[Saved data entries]
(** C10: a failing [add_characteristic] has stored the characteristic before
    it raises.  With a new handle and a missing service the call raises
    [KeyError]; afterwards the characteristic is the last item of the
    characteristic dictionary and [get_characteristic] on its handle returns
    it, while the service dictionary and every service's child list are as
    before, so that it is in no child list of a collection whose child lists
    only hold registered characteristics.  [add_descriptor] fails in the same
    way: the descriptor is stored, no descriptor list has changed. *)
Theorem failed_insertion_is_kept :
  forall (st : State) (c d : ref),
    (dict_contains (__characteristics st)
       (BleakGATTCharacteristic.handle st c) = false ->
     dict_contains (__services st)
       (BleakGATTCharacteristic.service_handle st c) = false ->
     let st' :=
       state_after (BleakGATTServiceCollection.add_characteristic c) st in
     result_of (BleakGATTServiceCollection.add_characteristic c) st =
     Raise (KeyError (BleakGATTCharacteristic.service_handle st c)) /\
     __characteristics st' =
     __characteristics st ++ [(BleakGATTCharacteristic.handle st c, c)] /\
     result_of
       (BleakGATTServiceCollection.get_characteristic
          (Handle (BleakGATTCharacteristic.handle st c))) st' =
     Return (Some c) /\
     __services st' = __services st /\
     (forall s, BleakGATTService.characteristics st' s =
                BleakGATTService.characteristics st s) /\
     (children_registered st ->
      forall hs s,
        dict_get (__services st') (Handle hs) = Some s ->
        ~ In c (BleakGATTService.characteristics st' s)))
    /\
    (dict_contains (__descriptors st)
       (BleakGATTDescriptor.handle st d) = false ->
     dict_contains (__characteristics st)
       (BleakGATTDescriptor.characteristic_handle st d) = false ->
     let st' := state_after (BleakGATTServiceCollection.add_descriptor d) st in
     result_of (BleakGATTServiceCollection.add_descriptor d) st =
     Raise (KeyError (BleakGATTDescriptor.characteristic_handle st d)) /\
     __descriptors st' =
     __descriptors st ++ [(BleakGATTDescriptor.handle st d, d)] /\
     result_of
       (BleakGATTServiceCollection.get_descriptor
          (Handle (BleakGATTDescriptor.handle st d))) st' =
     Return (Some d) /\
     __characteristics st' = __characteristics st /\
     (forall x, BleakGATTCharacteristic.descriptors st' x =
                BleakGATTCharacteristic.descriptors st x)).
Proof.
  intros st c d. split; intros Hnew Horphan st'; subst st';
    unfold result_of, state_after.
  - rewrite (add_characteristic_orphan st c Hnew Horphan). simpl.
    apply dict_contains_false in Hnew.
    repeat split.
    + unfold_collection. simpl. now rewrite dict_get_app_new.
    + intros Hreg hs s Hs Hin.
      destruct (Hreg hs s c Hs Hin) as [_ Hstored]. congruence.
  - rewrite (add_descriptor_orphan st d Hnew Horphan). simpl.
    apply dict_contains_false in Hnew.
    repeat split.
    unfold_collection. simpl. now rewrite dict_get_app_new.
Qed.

Exercise aim:
Go through the records above. Copy each line in which the string "list" appears.

Output of the exercise:
    it, while the service dictionary and every service's child list are as
    before, so that it is in no child list of a collection whose child lists
    way: the descriptor is stored, no descriptor list has changed. *)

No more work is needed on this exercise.